**Task details**
Return, from the listing below, every line that includes "Registering".

[[ Source records, beginning ]]

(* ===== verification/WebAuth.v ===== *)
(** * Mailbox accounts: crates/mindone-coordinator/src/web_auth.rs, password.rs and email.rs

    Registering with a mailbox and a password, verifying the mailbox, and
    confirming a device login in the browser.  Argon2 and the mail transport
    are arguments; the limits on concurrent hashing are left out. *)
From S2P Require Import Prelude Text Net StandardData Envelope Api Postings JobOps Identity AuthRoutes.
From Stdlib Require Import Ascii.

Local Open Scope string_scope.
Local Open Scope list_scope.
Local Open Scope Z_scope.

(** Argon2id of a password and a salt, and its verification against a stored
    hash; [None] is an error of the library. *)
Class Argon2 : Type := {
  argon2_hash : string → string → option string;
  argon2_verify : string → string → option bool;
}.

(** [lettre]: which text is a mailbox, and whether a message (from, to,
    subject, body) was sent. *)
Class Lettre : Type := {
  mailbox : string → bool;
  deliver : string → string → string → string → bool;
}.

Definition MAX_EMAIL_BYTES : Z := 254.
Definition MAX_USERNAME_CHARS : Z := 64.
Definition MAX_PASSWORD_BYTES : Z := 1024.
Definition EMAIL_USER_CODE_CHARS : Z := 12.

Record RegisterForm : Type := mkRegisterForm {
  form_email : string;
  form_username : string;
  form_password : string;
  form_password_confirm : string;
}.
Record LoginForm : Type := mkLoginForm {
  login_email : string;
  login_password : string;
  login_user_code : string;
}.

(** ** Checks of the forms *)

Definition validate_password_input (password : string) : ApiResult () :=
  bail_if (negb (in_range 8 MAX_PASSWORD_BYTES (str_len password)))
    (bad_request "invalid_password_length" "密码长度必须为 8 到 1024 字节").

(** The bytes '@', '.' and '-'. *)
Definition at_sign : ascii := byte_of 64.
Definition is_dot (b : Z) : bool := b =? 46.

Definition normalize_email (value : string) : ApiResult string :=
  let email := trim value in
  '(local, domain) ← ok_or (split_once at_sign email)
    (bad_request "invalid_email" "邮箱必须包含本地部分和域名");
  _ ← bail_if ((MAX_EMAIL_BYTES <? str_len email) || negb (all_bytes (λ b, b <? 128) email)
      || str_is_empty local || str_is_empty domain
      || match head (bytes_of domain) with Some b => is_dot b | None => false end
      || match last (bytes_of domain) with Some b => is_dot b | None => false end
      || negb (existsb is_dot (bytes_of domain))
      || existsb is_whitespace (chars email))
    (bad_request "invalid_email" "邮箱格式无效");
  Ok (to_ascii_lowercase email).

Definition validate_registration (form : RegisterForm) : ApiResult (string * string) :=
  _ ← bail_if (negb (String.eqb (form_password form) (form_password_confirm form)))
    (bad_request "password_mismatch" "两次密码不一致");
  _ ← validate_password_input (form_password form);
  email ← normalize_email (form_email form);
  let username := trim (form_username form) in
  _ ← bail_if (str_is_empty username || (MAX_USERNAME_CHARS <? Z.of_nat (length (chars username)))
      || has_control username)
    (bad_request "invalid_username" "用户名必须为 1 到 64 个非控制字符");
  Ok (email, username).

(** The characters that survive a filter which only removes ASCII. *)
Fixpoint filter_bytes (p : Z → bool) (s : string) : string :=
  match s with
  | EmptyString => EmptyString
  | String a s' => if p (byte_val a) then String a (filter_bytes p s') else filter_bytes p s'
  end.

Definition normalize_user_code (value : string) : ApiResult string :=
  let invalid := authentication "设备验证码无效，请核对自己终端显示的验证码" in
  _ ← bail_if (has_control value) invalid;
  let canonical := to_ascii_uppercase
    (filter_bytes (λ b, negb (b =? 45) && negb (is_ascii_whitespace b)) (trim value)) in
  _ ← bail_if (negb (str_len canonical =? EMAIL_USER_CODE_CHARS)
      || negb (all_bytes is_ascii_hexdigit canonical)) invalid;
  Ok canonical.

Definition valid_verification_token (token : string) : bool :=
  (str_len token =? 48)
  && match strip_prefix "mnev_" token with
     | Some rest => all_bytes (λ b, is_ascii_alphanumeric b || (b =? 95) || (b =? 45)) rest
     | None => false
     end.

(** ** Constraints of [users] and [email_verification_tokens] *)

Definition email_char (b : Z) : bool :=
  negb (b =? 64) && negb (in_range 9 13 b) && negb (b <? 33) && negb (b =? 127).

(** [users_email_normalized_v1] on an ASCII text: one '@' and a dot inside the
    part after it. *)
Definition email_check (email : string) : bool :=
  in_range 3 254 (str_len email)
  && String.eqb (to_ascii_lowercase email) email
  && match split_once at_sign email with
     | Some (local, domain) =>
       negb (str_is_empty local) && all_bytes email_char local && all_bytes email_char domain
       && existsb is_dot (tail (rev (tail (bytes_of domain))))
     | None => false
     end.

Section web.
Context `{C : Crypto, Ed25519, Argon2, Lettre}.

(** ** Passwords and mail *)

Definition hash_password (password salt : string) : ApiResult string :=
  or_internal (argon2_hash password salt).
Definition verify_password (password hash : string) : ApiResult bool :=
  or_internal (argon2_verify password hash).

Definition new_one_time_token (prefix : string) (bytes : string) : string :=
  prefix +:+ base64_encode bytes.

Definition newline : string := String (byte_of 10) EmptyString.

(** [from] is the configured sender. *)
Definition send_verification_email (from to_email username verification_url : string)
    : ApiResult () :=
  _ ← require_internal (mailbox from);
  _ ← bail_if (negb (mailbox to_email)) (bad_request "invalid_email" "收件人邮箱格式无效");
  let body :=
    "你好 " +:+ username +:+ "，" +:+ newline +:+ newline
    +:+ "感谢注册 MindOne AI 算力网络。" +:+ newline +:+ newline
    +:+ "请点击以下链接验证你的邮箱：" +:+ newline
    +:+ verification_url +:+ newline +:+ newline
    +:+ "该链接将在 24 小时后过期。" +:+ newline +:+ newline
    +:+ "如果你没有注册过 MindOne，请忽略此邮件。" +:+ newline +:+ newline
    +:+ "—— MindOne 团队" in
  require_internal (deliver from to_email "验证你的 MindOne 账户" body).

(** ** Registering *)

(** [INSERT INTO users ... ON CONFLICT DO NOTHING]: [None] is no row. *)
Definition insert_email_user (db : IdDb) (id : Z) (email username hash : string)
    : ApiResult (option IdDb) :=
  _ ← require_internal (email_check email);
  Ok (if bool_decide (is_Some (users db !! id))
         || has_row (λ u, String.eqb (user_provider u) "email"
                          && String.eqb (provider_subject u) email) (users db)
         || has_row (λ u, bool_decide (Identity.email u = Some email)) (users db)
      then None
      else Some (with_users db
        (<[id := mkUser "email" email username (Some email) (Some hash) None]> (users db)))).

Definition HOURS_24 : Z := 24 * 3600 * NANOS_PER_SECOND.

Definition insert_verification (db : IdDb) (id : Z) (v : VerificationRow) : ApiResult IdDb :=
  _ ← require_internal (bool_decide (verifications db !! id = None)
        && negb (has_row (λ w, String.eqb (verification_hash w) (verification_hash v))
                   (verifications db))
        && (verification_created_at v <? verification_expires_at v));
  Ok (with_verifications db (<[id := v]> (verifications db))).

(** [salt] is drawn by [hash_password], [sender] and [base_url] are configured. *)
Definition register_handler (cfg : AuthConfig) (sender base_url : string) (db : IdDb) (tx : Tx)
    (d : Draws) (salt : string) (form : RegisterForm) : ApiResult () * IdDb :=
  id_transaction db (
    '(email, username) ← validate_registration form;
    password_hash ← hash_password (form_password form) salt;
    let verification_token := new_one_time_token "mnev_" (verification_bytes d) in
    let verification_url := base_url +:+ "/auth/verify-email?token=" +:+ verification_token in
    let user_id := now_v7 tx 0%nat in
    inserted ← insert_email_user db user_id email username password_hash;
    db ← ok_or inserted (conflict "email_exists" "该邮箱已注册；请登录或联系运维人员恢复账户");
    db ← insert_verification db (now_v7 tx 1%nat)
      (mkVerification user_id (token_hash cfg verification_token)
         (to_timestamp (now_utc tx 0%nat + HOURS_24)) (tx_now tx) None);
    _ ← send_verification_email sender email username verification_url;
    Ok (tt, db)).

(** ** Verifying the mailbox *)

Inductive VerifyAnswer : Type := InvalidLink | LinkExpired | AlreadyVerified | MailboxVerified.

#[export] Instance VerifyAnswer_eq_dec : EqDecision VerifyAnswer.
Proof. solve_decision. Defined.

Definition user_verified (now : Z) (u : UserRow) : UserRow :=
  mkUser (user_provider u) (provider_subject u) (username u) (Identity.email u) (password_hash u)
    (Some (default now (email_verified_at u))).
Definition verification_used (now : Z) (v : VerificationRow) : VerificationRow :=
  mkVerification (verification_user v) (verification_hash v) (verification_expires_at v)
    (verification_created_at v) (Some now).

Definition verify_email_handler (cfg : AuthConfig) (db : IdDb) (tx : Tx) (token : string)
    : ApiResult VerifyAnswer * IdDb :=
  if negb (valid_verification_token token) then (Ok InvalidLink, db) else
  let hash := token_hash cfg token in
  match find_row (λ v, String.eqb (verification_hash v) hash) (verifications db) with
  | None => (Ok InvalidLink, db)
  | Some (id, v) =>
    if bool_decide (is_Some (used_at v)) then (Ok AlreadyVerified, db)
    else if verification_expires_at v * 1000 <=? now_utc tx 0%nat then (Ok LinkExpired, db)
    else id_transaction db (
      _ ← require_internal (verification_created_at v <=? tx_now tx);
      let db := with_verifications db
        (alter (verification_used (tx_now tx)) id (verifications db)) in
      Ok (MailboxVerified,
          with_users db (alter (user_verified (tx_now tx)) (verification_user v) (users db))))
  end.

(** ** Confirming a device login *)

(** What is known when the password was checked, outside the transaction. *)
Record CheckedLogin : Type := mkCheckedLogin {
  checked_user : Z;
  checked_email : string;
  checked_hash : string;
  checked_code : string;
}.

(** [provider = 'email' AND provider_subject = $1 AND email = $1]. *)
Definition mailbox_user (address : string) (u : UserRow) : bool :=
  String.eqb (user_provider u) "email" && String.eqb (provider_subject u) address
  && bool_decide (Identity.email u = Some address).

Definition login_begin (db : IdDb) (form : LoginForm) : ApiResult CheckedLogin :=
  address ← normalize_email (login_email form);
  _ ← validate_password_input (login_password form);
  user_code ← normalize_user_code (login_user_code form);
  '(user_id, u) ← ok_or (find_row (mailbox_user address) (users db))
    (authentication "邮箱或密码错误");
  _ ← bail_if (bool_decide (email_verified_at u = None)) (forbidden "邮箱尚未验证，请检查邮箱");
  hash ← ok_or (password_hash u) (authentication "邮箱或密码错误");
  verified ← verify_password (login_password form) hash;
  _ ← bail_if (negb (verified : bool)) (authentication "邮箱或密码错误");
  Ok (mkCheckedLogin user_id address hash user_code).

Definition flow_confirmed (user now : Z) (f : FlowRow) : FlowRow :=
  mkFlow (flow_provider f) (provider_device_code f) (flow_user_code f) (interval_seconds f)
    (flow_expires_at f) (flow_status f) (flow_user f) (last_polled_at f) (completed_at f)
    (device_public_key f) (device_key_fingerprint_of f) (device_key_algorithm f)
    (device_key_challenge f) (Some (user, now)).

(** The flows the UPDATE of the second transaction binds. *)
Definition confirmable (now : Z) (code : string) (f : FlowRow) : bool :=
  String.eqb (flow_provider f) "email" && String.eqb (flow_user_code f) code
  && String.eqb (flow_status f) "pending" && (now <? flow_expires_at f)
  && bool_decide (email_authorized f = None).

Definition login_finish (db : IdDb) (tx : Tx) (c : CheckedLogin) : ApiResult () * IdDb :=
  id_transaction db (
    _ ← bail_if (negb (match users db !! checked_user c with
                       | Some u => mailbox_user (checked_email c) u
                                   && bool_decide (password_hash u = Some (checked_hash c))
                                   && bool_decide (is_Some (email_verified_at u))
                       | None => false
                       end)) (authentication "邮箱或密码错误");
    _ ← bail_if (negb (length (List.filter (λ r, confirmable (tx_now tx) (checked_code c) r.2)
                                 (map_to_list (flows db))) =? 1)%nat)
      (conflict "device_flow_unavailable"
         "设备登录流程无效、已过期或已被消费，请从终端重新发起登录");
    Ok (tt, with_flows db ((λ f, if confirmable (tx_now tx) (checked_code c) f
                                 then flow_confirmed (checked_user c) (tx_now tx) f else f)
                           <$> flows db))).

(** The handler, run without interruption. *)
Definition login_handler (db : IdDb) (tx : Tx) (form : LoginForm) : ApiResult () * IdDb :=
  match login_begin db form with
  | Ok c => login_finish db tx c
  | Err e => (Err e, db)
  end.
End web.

[[ Source records, end ]]
[[ Source records, beginning ]]

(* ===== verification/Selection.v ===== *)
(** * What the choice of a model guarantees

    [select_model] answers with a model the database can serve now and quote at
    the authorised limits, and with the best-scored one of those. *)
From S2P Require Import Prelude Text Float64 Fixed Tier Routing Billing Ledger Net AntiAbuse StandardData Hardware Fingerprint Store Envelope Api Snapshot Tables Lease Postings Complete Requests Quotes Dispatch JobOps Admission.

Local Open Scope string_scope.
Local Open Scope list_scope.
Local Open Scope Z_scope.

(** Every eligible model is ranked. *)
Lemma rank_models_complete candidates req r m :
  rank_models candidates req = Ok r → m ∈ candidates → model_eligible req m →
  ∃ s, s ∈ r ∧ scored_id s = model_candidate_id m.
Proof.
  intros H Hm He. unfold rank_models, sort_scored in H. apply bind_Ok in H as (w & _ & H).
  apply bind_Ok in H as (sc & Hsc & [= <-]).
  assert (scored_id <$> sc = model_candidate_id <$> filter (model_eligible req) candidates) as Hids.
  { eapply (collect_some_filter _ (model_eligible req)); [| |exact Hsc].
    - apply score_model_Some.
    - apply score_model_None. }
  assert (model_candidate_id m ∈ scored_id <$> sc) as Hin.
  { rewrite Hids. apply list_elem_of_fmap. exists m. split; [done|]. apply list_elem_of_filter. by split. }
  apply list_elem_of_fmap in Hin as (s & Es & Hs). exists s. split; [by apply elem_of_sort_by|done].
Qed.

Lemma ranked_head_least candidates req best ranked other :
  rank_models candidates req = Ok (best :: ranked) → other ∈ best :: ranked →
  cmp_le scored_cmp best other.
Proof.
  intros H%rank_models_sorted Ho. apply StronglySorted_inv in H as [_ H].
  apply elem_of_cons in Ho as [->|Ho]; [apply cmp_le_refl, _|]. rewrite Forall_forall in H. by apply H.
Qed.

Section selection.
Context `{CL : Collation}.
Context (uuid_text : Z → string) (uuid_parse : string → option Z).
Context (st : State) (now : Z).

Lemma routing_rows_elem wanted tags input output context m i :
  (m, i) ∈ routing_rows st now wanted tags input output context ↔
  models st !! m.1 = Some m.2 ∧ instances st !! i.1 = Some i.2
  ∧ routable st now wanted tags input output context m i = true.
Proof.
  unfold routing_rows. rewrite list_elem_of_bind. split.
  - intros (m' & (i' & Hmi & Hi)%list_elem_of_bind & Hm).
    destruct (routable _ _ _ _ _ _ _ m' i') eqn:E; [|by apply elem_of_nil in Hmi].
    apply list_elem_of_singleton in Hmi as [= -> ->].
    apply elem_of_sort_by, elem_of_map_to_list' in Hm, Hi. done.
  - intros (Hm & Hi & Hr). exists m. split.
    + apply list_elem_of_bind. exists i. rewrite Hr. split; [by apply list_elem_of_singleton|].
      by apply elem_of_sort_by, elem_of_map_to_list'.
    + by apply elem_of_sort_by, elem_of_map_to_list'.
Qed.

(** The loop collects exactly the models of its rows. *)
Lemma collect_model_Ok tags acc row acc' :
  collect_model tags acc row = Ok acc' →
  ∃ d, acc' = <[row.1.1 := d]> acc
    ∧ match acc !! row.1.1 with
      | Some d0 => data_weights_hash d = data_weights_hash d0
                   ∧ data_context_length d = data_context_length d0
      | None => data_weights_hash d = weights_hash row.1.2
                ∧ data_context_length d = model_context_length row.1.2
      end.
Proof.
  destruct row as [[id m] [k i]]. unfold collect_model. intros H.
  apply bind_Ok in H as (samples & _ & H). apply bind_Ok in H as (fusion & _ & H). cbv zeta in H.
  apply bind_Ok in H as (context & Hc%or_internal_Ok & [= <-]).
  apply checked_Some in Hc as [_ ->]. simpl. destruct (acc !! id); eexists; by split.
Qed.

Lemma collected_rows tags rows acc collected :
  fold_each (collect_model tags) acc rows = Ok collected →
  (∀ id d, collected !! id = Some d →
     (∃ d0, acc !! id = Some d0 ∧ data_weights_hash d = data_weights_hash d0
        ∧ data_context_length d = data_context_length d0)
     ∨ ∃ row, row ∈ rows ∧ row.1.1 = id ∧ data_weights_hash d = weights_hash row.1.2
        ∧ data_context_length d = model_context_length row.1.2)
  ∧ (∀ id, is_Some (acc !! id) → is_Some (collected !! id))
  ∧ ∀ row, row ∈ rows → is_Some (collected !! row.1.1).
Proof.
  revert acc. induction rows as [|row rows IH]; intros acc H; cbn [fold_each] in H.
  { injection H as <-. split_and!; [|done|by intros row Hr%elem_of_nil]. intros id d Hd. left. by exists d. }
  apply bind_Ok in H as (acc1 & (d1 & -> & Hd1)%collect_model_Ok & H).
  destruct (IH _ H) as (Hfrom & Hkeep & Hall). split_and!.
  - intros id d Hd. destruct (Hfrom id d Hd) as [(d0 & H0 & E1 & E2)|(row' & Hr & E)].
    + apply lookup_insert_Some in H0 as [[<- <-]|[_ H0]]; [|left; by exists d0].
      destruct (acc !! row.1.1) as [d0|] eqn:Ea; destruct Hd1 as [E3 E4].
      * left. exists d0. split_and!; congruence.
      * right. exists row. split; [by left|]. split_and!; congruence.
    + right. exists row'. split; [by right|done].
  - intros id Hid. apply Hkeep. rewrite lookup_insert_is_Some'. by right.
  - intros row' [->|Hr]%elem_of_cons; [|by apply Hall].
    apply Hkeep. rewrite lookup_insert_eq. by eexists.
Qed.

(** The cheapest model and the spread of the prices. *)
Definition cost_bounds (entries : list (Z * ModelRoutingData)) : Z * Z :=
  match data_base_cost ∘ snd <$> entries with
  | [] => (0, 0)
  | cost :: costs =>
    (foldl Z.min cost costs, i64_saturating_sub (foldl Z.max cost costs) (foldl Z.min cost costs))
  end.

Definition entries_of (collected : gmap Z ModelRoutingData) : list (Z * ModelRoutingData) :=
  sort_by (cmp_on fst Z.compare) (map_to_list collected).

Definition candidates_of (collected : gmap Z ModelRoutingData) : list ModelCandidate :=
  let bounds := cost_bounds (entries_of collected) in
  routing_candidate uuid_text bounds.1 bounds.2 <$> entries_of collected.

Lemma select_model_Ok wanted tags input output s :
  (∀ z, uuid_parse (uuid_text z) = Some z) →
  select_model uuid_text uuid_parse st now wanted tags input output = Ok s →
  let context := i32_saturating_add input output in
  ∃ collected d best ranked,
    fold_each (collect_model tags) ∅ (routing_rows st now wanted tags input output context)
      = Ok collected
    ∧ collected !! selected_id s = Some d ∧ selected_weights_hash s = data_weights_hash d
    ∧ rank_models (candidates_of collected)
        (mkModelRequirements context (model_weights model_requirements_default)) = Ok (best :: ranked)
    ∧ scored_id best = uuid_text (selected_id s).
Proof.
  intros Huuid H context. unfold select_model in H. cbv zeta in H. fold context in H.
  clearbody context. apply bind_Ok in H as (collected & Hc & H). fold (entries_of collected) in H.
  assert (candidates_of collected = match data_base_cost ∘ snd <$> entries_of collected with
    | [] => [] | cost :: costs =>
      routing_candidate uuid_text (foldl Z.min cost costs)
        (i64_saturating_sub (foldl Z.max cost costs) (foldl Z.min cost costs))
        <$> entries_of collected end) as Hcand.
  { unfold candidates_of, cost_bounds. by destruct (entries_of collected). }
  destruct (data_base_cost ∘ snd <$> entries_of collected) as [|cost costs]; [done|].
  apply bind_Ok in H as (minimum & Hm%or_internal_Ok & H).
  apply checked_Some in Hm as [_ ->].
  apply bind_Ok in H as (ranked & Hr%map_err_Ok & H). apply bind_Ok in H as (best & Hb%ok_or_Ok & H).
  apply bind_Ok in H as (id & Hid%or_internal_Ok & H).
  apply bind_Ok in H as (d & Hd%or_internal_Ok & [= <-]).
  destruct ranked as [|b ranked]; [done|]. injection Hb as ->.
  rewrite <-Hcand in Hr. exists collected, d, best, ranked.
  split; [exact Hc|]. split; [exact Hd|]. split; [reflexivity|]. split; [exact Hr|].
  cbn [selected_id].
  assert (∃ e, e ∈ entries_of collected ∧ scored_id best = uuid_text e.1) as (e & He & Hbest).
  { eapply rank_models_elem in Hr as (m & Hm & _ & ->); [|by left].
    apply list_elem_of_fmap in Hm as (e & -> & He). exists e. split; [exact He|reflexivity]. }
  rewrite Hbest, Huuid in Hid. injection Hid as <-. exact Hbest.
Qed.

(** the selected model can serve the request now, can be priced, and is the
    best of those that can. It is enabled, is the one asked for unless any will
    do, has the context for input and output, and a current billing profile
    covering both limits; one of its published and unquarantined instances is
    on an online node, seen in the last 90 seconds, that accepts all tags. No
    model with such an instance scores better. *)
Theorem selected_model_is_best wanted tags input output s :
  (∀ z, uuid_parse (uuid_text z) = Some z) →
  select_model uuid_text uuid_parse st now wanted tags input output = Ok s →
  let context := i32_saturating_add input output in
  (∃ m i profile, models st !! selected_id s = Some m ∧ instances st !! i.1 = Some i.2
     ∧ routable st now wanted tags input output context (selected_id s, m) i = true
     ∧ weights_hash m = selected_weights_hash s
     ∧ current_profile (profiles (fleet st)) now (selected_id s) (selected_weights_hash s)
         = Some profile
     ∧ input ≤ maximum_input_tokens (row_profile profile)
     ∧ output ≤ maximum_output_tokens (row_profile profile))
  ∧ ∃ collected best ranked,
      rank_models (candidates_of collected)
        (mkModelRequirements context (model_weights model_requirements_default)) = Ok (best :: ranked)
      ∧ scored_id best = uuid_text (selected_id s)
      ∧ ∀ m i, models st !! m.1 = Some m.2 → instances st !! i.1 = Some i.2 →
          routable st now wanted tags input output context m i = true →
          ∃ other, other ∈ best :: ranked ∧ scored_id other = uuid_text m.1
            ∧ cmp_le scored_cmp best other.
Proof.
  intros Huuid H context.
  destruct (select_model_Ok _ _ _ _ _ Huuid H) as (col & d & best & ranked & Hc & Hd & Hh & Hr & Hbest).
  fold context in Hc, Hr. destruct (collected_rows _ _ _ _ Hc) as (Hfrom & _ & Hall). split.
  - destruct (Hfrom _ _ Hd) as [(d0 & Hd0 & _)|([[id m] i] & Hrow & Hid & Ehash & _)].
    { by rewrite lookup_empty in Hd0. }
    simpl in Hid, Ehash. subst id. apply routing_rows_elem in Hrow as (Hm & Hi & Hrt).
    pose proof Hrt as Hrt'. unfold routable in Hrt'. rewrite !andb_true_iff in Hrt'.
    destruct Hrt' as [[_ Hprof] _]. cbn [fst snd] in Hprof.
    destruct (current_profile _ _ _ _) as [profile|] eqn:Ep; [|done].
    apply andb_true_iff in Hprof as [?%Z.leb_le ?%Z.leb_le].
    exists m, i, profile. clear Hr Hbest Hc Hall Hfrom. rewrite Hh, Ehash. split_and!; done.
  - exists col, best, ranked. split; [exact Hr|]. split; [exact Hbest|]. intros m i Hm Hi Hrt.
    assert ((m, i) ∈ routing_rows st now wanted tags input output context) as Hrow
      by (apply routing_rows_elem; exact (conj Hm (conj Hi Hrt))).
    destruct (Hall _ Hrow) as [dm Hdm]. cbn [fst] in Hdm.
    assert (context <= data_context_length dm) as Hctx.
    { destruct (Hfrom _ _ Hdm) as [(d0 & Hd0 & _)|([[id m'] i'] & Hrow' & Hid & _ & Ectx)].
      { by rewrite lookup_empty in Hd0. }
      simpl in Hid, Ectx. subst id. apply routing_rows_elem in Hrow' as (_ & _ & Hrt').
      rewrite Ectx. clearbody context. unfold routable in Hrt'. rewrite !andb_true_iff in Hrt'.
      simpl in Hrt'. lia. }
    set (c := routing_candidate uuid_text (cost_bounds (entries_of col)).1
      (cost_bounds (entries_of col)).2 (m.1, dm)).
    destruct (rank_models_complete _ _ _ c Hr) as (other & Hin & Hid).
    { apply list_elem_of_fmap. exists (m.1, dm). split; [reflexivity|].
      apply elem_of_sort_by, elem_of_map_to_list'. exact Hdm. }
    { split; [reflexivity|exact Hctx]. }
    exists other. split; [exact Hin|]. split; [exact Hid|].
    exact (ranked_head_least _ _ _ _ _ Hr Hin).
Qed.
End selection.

[[ Source records, end ]]
[[ Source records, beginning ]]

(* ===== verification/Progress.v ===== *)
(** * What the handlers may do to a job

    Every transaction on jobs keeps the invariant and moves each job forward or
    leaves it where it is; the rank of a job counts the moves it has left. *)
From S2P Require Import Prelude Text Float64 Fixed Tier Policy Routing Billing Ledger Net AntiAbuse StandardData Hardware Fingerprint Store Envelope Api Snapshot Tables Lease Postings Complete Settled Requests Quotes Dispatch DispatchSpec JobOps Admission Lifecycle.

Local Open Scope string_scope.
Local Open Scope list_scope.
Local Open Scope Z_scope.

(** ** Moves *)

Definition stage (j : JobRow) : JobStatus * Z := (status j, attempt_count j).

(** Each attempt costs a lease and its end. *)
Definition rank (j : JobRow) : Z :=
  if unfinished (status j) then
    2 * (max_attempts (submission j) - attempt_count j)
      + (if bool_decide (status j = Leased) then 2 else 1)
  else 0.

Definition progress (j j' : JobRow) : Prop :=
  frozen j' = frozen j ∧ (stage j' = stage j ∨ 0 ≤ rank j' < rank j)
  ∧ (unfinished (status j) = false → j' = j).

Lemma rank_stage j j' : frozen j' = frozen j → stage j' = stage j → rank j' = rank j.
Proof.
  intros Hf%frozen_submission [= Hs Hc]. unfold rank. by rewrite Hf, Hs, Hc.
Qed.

[[ Source records, end ]]

**Exercise response**
    Registering with a mailbox and a password, verifying the mailbox, and
(** ** Registering *)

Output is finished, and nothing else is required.